Louie grabbed Harriet and pulled her down to the floor behind the examination table. He put his finger to his lips, for silence. He should have closed the door. Why hadn’t he closed the door?

He knew, right away, what was happening. This was the nightmare that he couldn’t remember when he woke up in a cold sweat; this was the bogeyman, all grown up; this was the other shoe dropping. It was not that he had obsessed about violence as an abortion provider, but he had been aware of the possibility. He had had colleagues who were hurt. Louie couldn’t let himself worry over what might happen to him if he was going to keep doing his job. He knew abortion doctors who wore masks to work to conceal their identities; he had never wanted to be one of those people. What he did was honorable and just. What he did was human. He wasn’t going to hide.

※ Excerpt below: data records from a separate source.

Lemma collect_path_ok fuel pfx n t it ns :
  committed alg rd pfx n t -> trie_wf t -> is_path pfx -> holds alg rd ns -> NibblesIterator_wf it ->
  is_path (remaining it) -> (S (length (remaining it)) < fuel)%nat ->
  exists items ns' found,
    collect_path alg must_recompute fuel (PathIterating pfx it n) ns = (Ok items, ns') /\
    recorded alg rd ns [] ns' /\ proof_chain pfx t (remaining it) (from_path_item alg <$> items) found.
Proof.
  revert pfx n t it ns. induction fuel as [|fuel IH]; intros pfx n t it ns Hc Hwf Hpfx Hh Hit Hr Hf; [lia|].
  cbn [collect_path].
  destruct (path_next_ok pfx n t it ns Hc Hwf Hpfx Hh Hit Hr)
    as [(found & -> & Hch) | (pp & v & ks & i & g & u & n' & it' & ns' & -> & Hi & Hg & Hcom & -> & Hrec & Hit' & Hrem)].
  - destruct fuel as [|fuel]; [lia|]. eexists [_], ns, found. split; [done|]. split; [by apply recorded_refl|].
    simpl. by rewrite from_path_item_ok.
  - rewrite Hrem in Hr, Hf |- *. apply is_path_app in Hr as [Hpp [_ Hr]%is_path_cons].
    rewrite length_app in Hf. simpl in Hf. destruct (trie_wf_inv _ _ _ Hwf) as (_ & _ & Hkids).
    destruct (IH ((pfx ++ pp) ++ [i]) n' u it' ns' Hcom ltac:(by eapply Hkids)) as (items & ns2 & found & Hrun & Hrec2 & Hch).
    { apply is_path_app. split; [by apply is_path_app | apply is_path_cons; split; [done | constructor]]. }
    { by eapply recorded_holds. }
    { done. }
    { done. }
    { lia. }
    rewrite Hrun. eexists (_ :: items), ns2, found. split; [done|].
    split; [by apply (recorded_trans alg rd ns ns' ns2 [] [])|].
    rewrite fmap_cons, from_path_item_ok by done. by eapply chain_step.
Qed.

(** [prove] collects the chain of a key. *)
Lemma prove_chain (ns : NodeStore St) n t key :
  ns_root ns = Some n -> committed alg rd [] n t -> trie_wf t -> holds alg rd ns -> is_bytes key ->
  exists proof ns' found,
    prove alg must_recompute key ns = (Ok proof, ns') /\ recorded alg rd ns [] ns' /\ proof_chain [] t (nibbles_of key) proof found.
Proof.
  intros Hroot Hc Hwf Hh Hk. unfold prove. rewrite Hroot. unfold PathIterator_new. rewrite Hroot.
  destruct (collect_path_ok (S (S (BYTES_PER_NIBBLE * length key))) [] n t (NibblesIterator_new key) ns Hc Hwf)
    as (items & ns' & found & -> & Hrec & Hch); [constructor | done | by apply NibblesIterator_new_wf | ..].
  { rewrite remaining_new. by apply is_path_nibbles_of. }
  { rewrite remaining_new, length_nibbles_of. unfold BYTES_PER_NIBBLE. lia. }
  rewrite remaining_new in Hch. by eexists _, ns', found.
Qed.
(** [verify_range_proof]; [alg] is the caller's hash mode. *)
Definition verify_range_proof (first_key last_key : option bytes) (root_hash : TrieHash) (proof : FrozenRangeProof)
  : result ProofError ProvenRange :=
  let key_values := contents_of proof in
  let outside k :=
    match first_key with Some start => slice_ltb k start | None => false end
    || match last_key with Some e => slice_ltb e k | None => false end in
  if negb (bool_decide (hash_mode proof = alg)) then Err (HashModeMismatch alg (hash_mode proof))
  else if match first_key, last_key with Some start, Some e => slice_ltb e start | _, _ => false end then Err StartAfterEnd
  else if negb (keys_ascend key_values) then Err NonMonotonicIncreaseRange
  else if existsb (fun p => outside p.1) key_values then Err KeyOutsideRange
  else if bool_decide (key_values = []) && bool_decide (first_key = None) && bool_decide (last_key = None) then Err EmptyProof
  else if bool_decide (first_key = None) && negb (Nat.eqb (length (start_proof proof)) 0) then Err UnexpectedStartProof
  else if Nat.eqb (length (end_proof proof)) 0 && bool_decide (is_Some last_key) then Err NoEndProof
  else
    _ ← reject_odd_nibble_value_digests (end_proof proof);
    let left_edge_kv := head key_values in
    let right_edge_kv := last key_values in
    _ ← verify_edge first_key left_edge_kv (start_proof proof) root_hash LeftEdge;
    let last_kv := fst <$> right_edge_kv in
    let right_boundary := right_edge (end_proof proof) last_kv last_key in
    _ ← match right_boundary with
        | InRange bound => verify_edge bound right_edge_kv (end_proof proof) root_hash RightEdge
        | OutOfRange bound =>
            if match right_edge_kv with Some (edge_key, _) => slice_ltb bound edge_key | None => false end
            then Err RangeProofEndBeforeLastKey
            else _ ← annotate RightEdge (proof_value_digest alg (end_proof proof) bound root_hash); mret tt
        end;
    _ ← verify_proof_node_values (start_proof proof ++ end_proof proof) first_key right_boundary key_values;
    _ ← verify_range_proof_root_hash proof first_key right_boundary root_hash;
    mret (mkProvenRange first_key (proven_right_edge right_boundary last_kv last_key)).

(** [RangeProofVerificationContext]. *)
Record RangeProofVerificationContext : Type := mkRangeContext {
  rc_root : TrieHash;
  rc_start_key : option bytes;
  rc_end_key : option bytes;
  rc_max_length : option Z;
  rc_right_edge_key : option bytes;
}.

(** [verify_range_proof_structure]. *)
Definition verify_range_proof_structure (proof : FrozenRangeProof) (root : TrieHash) (start_key end_key : option bytes)
  (max_length : option Z) : result ProofError RangeProofVerificationContext :=
  if match max_length with Some max => max <? len (contents_of proof) | None => false end
  then Err ProofIsLargerThanMaxLength
  else
    proven ← verify_range_proof start_key end_key root proof;
    mret (mkRangeContext root start_key end_key max_length (proven_end proven)).

(** [lex_successor]. *)
Definition lex_successor (key : bytes) : bytes := key ++ [0].

(** [find_next_key_after_range_proof]. *)
Definition find_next_key_after_range_proof (proof : FrozenRangeProof) (verification : RangeProofVerificationContext)
  : option (bytes * option bytes) :=
  match last (contents_of proof) with
  | None => None
  | Some (last_key, _) =>
      if Nat.eqb (length (end_proof proof)) 0 then None
      else if match rc_end_key verification with Some e => slice_le e last_key | None => false end then None
      else Some (lex_successor last_key, rc_end_key verification)
  end.

End VerifyRange.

It was not that he had na?vely believed this day might not come. In 1993, an arsonist had burned down the Center, and Vonita had had to rebuild. In 1998, after the abortion clinic in Birmingham was bombed by Eric Rudolph, Louie had gone to offer his support. He remembered the ATF mapping out the trajectory of the bomb, which had been full of nails: pink string, pulled tight from where the bomb had been placed to every chair in the waiting room and the receptionist’s desk, a spider’s web of intended damage. And yet he had listened to the phone ring as new appointments were made and had watched women march right past news trucks to have their abortions. After that, Vonita had contemplated putting bulletproof glass around the reception desk, like her husband had told her to do, but if the patients were strong enough to push past the protesters who told them they were going to hell, shouldn’t the staff be brave enough to meet them face-to-face?

Now, Louie was shaking, hard. He tried to hear where the shots were being fired—if they were getting closer—but there was a strange distortion in the sound. It wasn’t, he thought, like the movies made it out to be. On the heels of that: this was a fact he wished he had never had to learn.

On his first day at the Center, Louie had arrived early. He walked across the parking lot, where he ran into a little old lady carrying a chair. May I? he asked, taking it from her. She thanked him, and a few hundred feet later said that this was her spot. Louie unfolded the chair and realized he was smack in the center of a group of protesters. He walked away and ducked into Lenny’s Sub Shop across the street, where he ordered a chicken salad sandwich and a Diet Coke and sat at the counter. A few minutes later he realized that someone was standing at the window taking his picture—the old lady he’d helped. Do you know her? the waitress asked, and Louie said no, he had never been in Mississippi before today, but that he worked across the street at the Center. The waitress rapped on the window. If you ain’t buying anything, stop loitering, she said. She turned to Louie. Those people need to mind their own business, she said.

When Louie finished his sandwich, the old lady was waiting for him. She followed him across the street, shouting the whole time. You should be ashamed of yourself. You’re not a real doctor. You’re a butcher.